** Given records follows **
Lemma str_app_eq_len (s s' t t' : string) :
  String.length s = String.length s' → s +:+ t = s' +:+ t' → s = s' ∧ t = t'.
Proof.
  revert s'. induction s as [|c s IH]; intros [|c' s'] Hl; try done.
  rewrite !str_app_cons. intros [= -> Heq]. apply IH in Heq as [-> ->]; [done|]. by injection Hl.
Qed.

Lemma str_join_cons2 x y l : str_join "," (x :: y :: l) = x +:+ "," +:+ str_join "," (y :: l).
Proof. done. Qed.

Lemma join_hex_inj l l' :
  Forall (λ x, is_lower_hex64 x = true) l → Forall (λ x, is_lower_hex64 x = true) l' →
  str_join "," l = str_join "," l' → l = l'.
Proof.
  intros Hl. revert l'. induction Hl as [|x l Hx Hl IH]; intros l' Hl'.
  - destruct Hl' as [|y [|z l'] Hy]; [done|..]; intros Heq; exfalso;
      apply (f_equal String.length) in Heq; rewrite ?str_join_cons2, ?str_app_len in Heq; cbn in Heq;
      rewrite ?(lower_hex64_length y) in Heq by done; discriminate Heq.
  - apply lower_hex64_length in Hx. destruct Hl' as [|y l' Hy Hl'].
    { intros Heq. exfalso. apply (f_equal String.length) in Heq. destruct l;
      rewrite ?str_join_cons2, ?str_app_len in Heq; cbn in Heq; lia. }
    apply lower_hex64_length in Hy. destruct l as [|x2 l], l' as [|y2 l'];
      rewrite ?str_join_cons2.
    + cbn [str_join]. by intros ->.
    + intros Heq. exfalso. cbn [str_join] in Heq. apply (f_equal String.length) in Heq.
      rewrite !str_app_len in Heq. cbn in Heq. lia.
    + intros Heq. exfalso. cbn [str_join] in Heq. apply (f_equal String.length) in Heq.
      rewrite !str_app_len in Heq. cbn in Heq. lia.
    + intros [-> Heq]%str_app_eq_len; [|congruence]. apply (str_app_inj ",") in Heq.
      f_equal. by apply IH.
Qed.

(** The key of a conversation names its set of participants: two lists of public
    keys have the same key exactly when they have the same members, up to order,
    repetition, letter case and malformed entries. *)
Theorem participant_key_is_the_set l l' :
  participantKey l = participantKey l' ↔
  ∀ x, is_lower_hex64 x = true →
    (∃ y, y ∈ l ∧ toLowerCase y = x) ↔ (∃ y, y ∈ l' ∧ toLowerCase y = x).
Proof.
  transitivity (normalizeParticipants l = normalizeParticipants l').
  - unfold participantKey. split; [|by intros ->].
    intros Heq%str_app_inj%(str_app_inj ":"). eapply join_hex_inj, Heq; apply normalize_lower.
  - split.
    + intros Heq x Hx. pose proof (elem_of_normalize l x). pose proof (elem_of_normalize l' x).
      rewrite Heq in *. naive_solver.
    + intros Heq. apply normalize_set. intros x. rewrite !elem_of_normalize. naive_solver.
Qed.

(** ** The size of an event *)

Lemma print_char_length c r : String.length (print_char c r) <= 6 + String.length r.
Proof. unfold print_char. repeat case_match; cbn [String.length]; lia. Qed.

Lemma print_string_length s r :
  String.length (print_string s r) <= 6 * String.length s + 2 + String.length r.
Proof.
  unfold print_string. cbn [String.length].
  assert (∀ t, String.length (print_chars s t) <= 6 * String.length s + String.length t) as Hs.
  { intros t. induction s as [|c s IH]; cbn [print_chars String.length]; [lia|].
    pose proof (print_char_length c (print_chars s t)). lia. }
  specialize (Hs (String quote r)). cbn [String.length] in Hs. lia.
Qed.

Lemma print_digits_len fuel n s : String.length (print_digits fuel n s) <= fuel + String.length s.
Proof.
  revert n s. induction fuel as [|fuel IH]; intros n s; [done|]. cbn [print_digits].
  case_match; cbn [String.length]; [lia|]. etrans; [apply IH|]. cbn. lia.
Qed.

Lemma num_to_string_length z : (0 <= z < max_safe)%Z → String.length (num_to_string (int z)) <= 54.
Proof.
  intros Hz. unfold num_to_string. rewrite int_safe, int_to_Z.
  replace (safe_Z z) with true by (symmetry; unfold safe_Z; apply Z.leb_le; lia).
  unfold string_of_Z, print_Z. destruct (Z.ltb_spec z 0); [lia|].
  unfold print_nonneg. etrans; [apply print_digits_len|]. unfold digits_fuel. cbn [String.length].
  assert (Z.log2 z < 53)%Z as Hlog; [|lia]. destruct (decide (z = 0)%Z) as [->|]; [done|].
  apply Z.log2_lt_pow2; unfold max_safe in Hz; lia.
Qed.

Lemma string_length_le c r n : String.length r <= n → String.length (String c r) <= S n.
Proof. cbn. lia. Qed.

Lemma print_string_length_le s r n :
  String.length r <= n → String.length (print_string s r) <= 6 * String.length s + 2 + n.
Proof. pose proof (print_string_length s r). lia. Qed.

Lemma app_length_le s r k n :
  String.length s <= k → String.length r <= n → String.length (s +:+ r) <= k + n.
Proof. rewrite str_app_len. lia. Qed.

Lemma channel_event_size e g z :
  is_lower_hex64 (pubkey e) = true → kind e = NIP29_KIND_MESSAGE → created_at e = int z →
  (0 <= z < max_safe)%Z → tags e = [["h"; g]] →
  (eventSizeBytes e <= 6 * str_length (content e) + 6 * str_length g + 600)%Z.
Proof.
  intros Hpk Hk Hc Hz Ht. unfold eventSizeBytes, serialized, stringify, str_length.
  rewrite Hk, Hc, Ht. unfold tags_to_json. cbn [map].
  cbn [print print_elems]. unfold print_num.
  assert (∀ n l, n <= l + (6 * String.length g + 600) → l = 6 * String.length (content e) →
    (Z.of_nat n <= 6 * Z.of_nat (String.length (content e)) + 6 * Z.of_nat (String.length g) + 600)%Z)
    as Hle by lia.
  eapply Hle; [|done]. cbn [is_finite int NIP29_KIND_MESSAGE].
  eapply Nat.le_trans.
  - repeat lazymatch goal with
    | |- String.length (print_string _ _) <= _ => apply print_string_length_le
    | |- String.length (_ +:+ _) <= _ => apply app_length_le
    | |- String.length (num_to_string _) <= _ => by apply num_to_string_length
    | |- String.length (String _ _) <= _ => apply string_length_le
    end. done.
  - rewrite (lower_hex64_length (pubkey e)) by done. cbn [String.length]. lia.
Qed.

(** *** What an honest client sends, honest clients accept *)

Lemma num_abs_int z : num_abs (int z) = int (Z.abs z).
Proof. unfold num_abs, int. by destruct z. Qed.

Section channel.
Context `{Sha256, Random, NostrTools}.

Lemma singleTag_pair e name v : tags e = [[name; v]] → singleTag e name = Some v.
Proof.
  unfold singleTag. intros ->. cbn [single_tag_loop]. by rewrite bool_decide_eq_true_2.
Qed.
** End of Given records **
Instructions for the task:
Copy, from the lines above, each one that holds "eapply".

Result below:
    intros Heq%str_app_inj%(str_app_inj ":"). eapply join_hex_inj, Heq; apply normalize_lower.
  eapply Hle; [|done]. cbn [is_finite int NIP29_KIND_MESSAGE].
  eapply Nat.le_trans.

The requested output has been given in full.